Data for the task:

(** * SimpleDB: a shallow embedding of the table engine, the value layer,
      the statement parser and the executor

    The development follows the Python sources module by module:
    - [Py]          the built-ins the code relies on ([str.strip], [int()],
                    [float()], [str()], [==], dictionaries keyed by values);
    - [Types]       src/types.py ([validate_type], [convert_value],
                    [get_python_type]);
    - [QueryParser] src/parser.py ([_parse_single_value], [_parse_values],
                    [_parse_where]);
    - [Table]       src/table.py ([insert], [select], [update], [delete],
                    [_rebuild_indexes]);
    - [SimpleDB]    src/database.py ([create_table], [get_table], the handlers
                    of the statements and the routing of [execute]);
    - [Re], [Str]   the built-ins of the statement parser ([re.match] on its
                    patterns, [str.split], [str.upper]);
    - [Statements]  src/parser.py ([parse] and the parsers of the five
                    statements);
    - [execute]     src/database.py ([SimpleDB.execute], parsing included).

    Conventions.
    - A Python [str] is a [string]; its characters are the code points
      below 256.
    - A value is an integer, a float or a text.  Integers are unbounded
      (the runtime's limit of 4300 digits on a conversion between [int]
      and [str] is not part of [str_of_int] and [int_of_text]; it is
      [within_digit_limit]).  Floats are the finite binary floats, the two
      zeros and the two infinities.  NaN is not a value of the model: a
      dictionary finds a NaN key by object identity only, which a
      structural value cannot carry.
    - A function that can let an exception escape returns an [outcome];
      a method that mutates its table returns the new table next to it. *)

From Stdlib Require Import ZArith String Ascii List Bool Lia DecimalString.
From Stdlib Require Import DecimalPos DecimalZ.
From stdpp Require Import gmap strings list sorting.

Problem to work on: The answer should be the first line of the material and every line after it through the line containing "[_parse_where]);", exactly as written, and nothing else.

Task response:
(** * SimpleDB: a shallow embedding of the table engine, the value layer,
      the statement parser and the executor

    The development follows the Python sources module by module:
    - [Py]          the built-ins the code relies on ([str.strip], [int()],
                    [float()], [str()], [==], dictionaries keyed by values);
    - [Types]       src/types.py ([validate_type], [convert_value],
                    [get_python_type]);
    - [QueryParser] src/parser.py ([_parse_single_value], [_parse_values],
                    [_parse_where]);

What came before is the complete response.